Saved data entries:
>>>>>

(* ===== verification/Escalate.v ===== *)
(** The notification dispatcher, [internal/logwatch/escalate]: [throttle.go],
    [human.go], [channel_health.go], [channel_health_persist.go], [outcome.go],
    [delivery.go], [notify.go] and [dispatcher.go]; with the health columns of a
    channel, [internal/store/monitoring_channel_health.go] and
    [internal/store/sqlite/monitoring_channel_health.go].

    What a section under the dispatcher's lock does is one function; a
    notification runs several, at times of its own.  Senders, the human
    publisher and the store's failures are the environment's answers ([Env]).
    The text of messages and of a channel's last error is left out. *)

From Stdlib Require Import Ascii String ZArith.
From stdpp Require Import base list option gmap sets sorting strings pretty.
From S2P Require Import Prelude GoStrings Monitoring Incident.

#[local] Open Scope string_scope.
#[local] Open Scope list_scope.
#[local] Open Scope Z_scope.

(** ** Channels and their health *)

Record MonitoringChannel := {
  c_ID : string; c_WorkspaceID : string; c_Name : string; Kind : string; c_MinSeverity : string; c_Enabled : bool;
  c_CreatedAt : option Z;                          (* the zero time is [None] *)
  ConsecutiveFailures : Z; FirstFailureAt : option Z; LastFailureAt : option Z; LastSuccessAt : option Z;
  TargetedSinceSuccess : Z; LastTargetedAt : option Z }.

Definition ChannelBrokenThreshold : Z := 3.
Definition ChannelStaleAfter : Z := 2 * Hour.

Inductive HealthStates := ChannelHealthUnknown | ChannelHealthHealthy | ChannelHealthDegraded | ChannelHealthBroken.

Definition UndeliveredFor (c : MonitoringChannel) (now : Z) : Z :=
  if TargetedSinceSuccess c =? 0 then 0
  else match LastSuccessAt c, FirstFailureAt c, c_CreatedAt c with
       | Some t, _, _ | None, Some t, _ | None, None, Some t => Sub now t
       | None, None, None => 0
       end.

Definition HealthStateAt (c : MonitoringChannel) (now : Z) : HealthStates :=
  let refused := ChannelBrokenThreshold <=? ConsecutiveFailures c in
  let inDebt := ChannelBrokenThreshold <=? TargetedSinceSuccess c in
  let stale := ChannelStaleAfter <=? UndeliveredFor c now in
  if refused || (inDebt && stale) then ChannelHealthBroken
  else if (0 <? ConsecutiveFailures c) || ((0 <? TargetedSinceSuccess c) && bool_decide (LastSuccessAt c = None))
  then ChannelHealthDegraded
  else match LastSuccessAt c with Some _ => ChannelHealthHealthy | None => ChannelHealthUnknown end.

(** The UPDATE statements, on the row they select. *)
Definition failed_row (at_ns : Z) (c : MonitoringChannel) : MonitoringChannel := {|
  c_ID := c_ID c; c_WorkspaceID := c_WorkspaceID c; c_Name := c_Name c; Kind := Kind c; c_MinSeverity := c_MinSeverity c;
  c_Enabled := c_Enabled c; c_CreatedAt := c_CreatedAt c; ConsecutiveFailures := ConsecutiveFailures c + 1;
  FirstFailureAt := match FirstFailureAt c with Some t => Some t | None => Some (to_column at_ns) end;
  LastFailureAt := Some (to_column at_ns); LastSuccessAt := LastSuccessAt c;
  TargetedSinceSuccess := TargetedSinceSuccess c; LastTargetedAt := LastTargetedAt c |}.

Definition succeeded_row (at_ns : Z) (c : MonitoringChannel) : MonitoringChannel := {|
  c_ID := c_ID c; c_WorkspaceID := c_WorkspaceID c; c_Name := c_Name c; Kind := Kind c; c_MinSeverity := c_MinSeverity c;
  c_Enabled := c_Enabled c; c_CreatedAt := c_CreatedAt c; ConsecutiveFailures := 0; FirstFailureAt := None;
  LastFailureAt := LastFailureAt c; LastSuccessAt := Some (to_column at_ns); TargetedSinceSuccess := 0;
  LastTargetedAt := LastTargetedAt c |}.

Definition targeted_row (at_ns : Z) (c : MonitoringChannel) : MonitoringChannel := {|
  c_ID := c_ID c; c_WorkspaceID := c_WorkspaceID c; c_Name := c_Name c; Kind := Kind c; c_MinSeverity := c_MinSeverity c;
  c_Enabled := c_Enabled c; c_CreatedAt := c_CreatedAt c; ConsecutiveFailures := ConsecutiveFailures c;
  FirstFailureAt := FirstFailureAt c; LastFailureAt := LastFailureAt c; LastSuccessAt := LastSuccessAt c;
  TargetedSinceSuccess := TargetedSinceSuccess c + 1; LastTargetedAt := Some (to_column at_ns) |}.

Definition update_channel (id : string) (f : MonitoringChannel -> MonitoringChannel) (table : list MonitoringChannel) :=
  map (fun c => if bool_decide (c_ID c = id) then f c else c) table.

Definition RecordMonitoringChannelFailure (id : string) (at_ns : Z) := update_channel id (failed_row at_ns).
Definition RecordMonitoringChannelSuccess (id : string) (at_ns : Z) := update_channel id (succeeded_row at_ns).
Definition RecordMonitoringChannelTargeted (ids : list string) (at_ns : Z) (table : list MonitoringChannel) :=
  map (fun c => if bool_decide (c_ID c ∈ ids) then targeted_row at_ns c else c) table.

(** The rows of a workspace, by name. *)
Definition ListMonitoringChannels (ws : string) (table : list MonitoringChannel) : list MonitoringChannel :=
  SliceStable (fun a b => String.ltb (c_Name a) (c_Name b)) (List.filter (fun c => bool_decide (c_WorkspaceID c = ws)) table).

(** ** The dispatcher *)

Definition perTemplateCooldown : Z := Hour.
Definition perTemplateCooldownCritical : Z := 15 * Minute.
Definition maxNotifiesPerHour : nat := 6.
Definition maxCriticalNotifiesPerHour : nat := 12.
Definition maxHumanPushesPerHour : nat := 6.
Definition maxTrackedHumanIncidents : Z := 20000.
Definition maxReminderDeliveryRetries : nat := 6.
Definition maxTrackedReminderFailures : Z := 20000.

(** [distill.Notification], without its text. *)
Record Notification := {
  n_WorkspaceID : string; n_Severity : string; n_TaskID : string; NewIncident : bool; TemplateID : string;
  n_IncidentID : string; Test_ : bool }.

Record notifyMark := { mark_at : Z; mark_rank : Z }.
Record humanIncidentState := { taskID : string; interrupted : bool }.
Record channelHealth := { consecutiveFailures : Z; firstFailureAt : option Z; lastReportedAt : option Z }.

Record Dispatcher := {
  senders : list string;                           (* the kinds with a sender *)
  human : bool; recorder : bool;                   (* registered *)
  perTemplate : gmap string notifyMark; perHour : gmap string (list notifyMark);
  humanIncidents : gmap string humanIncidentState; humanPerHour : gmap string (list Z);
  reminderFailures : gmap string nat; channelHealth_ : gmap string channelHealth }.

Definition NewDispatcher (kinds : list string) : Dispatcher := {|
  senders := kinds; human := false; recorder := false; perTemplate := ∅; perHour := ∅; humanIncidents := ∅;
  humanPerHour := ∅; reminderFailures := ∅; channelHealth_ := ∅ |}.

Definition set_throttle (pt : gmap string notifyMark) (ph : gmap string (list notifyMark)) (d : Dispatcher) := {|
  senders := senders d; human := human d; recorder := recorder d; perTemplate := pt; perHour := ph;
  humanIncidents := humanIncidents d; humanPerHour := humanPerHour d; reminderFailures := reminderFailures d;
  channelHealth_ := channelHealth_ d |}.
Definition set_human (hi : gmap string humanIncidentState) (hp : gmap string (list Z)) (d : Dispatcher) := {|
  senders := senders d; human := human d; recorder := recorder d; perTemplate := perTemplate d; perHour := perHour d;
  humanIncidents := hi; humanPerHour := hp; reminderFailures := reminderFailures d; channelHealth_ := channelHealth_ d |}.
Definition set_failures (rf : gmap string nat) (d : Dispatcher) := {|
  senders := senders d; human := human d; recorder := recorder d; perTemplate := perTemplate d; perHour := perHour d;
  humanIncidents := humanIncidents d; humanPerHour := humanPerHour d; reminderFailures := rf;
  channelHealth_ := channelHealth_ d |}.
Definition set_health (ch : gmap string channelHealth) (d : Dispatcher) := {|
  senders := senders d; human := human d; recorder := recorder d; perTemplate := perTemplate d; perHour := perHour d;
  humanIncidents := humanIncidents d; humanPerHour := humanPerHour d; reminderFailures := reminderFailures d;
  channelHealth_ := ch |}.

(** *** throttle.go *)

Definition critical (rank : Z) : bool := SeverityRank "critical" <=? rank.

Definition templateCooldown (severity : string) : Z :=
  if critical (SeverityRank severity) then perTemplateCooldownCritical else perTemplateCooldown.

Definition template_key (ws key : string) : string := ws +:+ "/" +:+ key.

Definition cooling (ws key severity : string) (now : Z) (d : Dispatcher) : bool :=
  negb (bool_decide (key = "")) &&
  match perTemplate d !! template_key ws key with
  | None => false
  | Some last => (Sub now (mark_at last) <? templateCooldown severity) && (SeverityRank severity <=? mark_rank last)
  end.

(** The marks of the last hour. *)
Definition recent_marks (now : Z) (marks : list notifyMark) : list notifyMark :=
  List.filter (fun m => negb (Hour <=? Sub now (mark_at m))) marks.

Definition throttled (ws key severity : string) (now : Z) (d : Dispatcher) : string * Dispatcher :=
  if cooling ws key severity now d then ("per-template cooldown", d)
  else
    let recent := recent_marks now (default [] (perHour d !! ws)) in
    let d := set_throttle (perTemplate d) (<[ws := recent]> (perHour d)) d in
    let criticals := List.length (List.filter (fun m => critical (mark_rank m)) recent) in
    let lower := List.length (List.filter (fun m => negb (critical (mark_rank m))) recent) in
    if critical (SeverityRank severity)
    then (if (maxCriticalNotifiesPerHour <=? criticals)%nat then "workspace critical notify cap" else "", d)
    else (if (maxNotifiesPerHour <=? lower)%nat then "workspace hourly notify cap" else "", d).

Definition evictLapsedTemplates (now : Z) (pt : gmap string notifyMark) : gmap string notifyMark :=
  omap (fun m => if perTemplateCooldown <=? Sub now (mark_at m) then None else Some m) pt.

Definition recordNotify (ws key severity : string) (now : Z) (d : Dispatcher) : Dispatcher :=
  let mark := {| mark_at := now; mark_rank := SeverityRank severity |} in
  let pt := if bool_decide (key = "") then perTemplate d else <[template_key ws key := mark]> (perTemplate d) in
  set_throttle (evictLapsedTemplates now pt) (<[ws := default [] (perHour d !! ws) ++ [mark]]> (perHour d)) d.

(** *** human.go *)

Definition isHumanCandidate (n : Notification) : bool :=
  negb (Test_ n) && NewIncident n && bool_decide (n_Severity n = "critical") &&
  (negb (bool_decide (TemplateID n = "")) || negb (bool_decide (n_TaskID n = ""))).

Definition humanIncidentKey (n : Notification) : string :=
  if negb (bool_decide (n_IncidentID n = "")) then n_WorkspaceID n +:+ "/incident/" +:+ n_IncidentID n
  else if negb (bool_decide (TemplateID n = "")) then n_WorkspaceID n +:+ "/" +:+ TemplateID n
  else n_WorkspaceID n +:+ "/task/" +:+ n_TaskID n.

#[global] Instance humanIncidentState_eq_dec : EqDecision humanIncidentState.
Proof. solve_decision. Defined.

Record humanClaim := { hc_key : string; previous : option humanIncidentState; current : humanIncidentState }.

Definition nextHumanState (prev : humanIncidentState) (task : string) : humanIncidentState * bool :=
  if negb (bool_decide (taskID prev = "")) && negb (bool_decide (task = "")) && negb (bool_decide (taskID prev = task))
  then ({| taskID := task; interrupted := false |}, true)
  else ({| taskID := if bool_decide (taskID prev = "") && negb (bool_decide (task = "")) then task else taskID prev;
           interrupted := interrupted prev |}, false).

Definition claimHumanIncidentLocked (key task : string) (d : Dispatcher) : option humanClaim * Dispatcher :=
  match humanIncidents d !! key with
  | None =>
      let m := if maxTrackedHumanIncidents <=? Z.of_nat (size (humanIncidents d)) then ∅ else humanIncidents d in
      let cur := {| taskID := task; interrupted := false |} in
      (Some {| hc_key := key; previous := None; current := cur |}, set_human (<[key := cur]> m) (humanPerHour d) d)
  | Some prev =>
      let '(cur, regression) := nextHumanState prev task in
      let d := set_human (<[key := cur]> (humanIncidents d)) (humanPerHour d) d in
      if interrupted prev && negb regression then (None, d)
      else (Some {| hc_key := key; previous := Some prev; current := cur |}, d)
  end.

Definition claimHumanIncident (n : Notification) (d : Dispatcher) : option humanClaim * Dispatcher :=
  if isHumanCandidate n && human d then claimHumanIncidentLocked (humanIncidentKey n) (n_TaskID n) d else (None, d).

Definition releaseHumanIncident (c : humanClaim) (d : Dispatcher) : Dispatcher :=
  if bool_decide (hc_key c = "") then d
  else if bool_decide (humanIncidents d !! hc_key c = Some (current c))
  then set_human (match previous c with
                  | Some p => <[hc_key c := p]> (humanIncidents d)
                  | None => delete (hc_key c) (humanIncidents d)
                  end) (humanPerHour d) d
  else d.

Definition completeHumanIncident (c : humanClaim) (interrupted_ : bool) (d : Dispatcher) : Dispatcher :=
  if bool_decide (humanIncidents d !! hc_key c = Some (current c))
  then set_human (<[hc_key c := {| taskID := taskID (current c); interrupted := interrupted_ |}]> (humanIncidents d))
         (humanPerHour d) d
  else d.

Definition humanIncidentAccepted (n : Notification) (d : Dispatcher) : bool :=
  match humanIncidents d !! humanIncidentKey n with Some s => interrupted s | None => false end.

Definition recent_pushes (now : Z) (ts : list Z) : list Z := List.filter (fun t => Sub now t <? Hour) ts.

(** The reserved time, when the budget allows an interruption. *)
Definition reserveHumanPush (ws : string) (now : Z) (d : Dispatcher) : option Z * Dispatcher :=
  let recent := recent_pushes now (default [] (humanPerHour d !! ws)) in
  if (maxHumanPushesPerHour <=? List.length recent)%nat
  then (None, set_human (humanIncidents d) (<[ws := recent]> (humanPerHour d)) d)
  else (Some now, set_human (humanIncidents d) (<[ws := recent ++ [now]]> (humanPerHour d)) d).

Fixpoint remove_first (t : Z) (l : list Z) : list Z :=
  match l with [] => [] | x :: l => if x =? t then l else x :: remove_first t l end.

<<<<<

> [EXERCISE GOAL]: Set the entries down again exactly, beginning with their first line and ending with the line that contains "The text of"; omit all other lines.

> [TASK SOLUTION]:
(* ===== verification/Escalate.v ===== *)
(** The notification dispatcher, [internal/logwatch/escalate]: [throttle.go],
    [human.go], [channel_health.go], [channel_health_persist.go], [outcome.go],
    [delivery.go], [notify.go] and [dispatcher.go]; with the health columns of a
    channel, [internal/store/monitoring_channel_health.go] and
    [internal/store/sqlite/monitoring_channel_health.go].

    What a section under the dispatcher's lock does is one function; a
    notification runs several, at times of its own.  Senders, the human
    publisher and the store's failures are the environment's answers ([Env]).
    The text of messages and of a channel's last error is left out. *)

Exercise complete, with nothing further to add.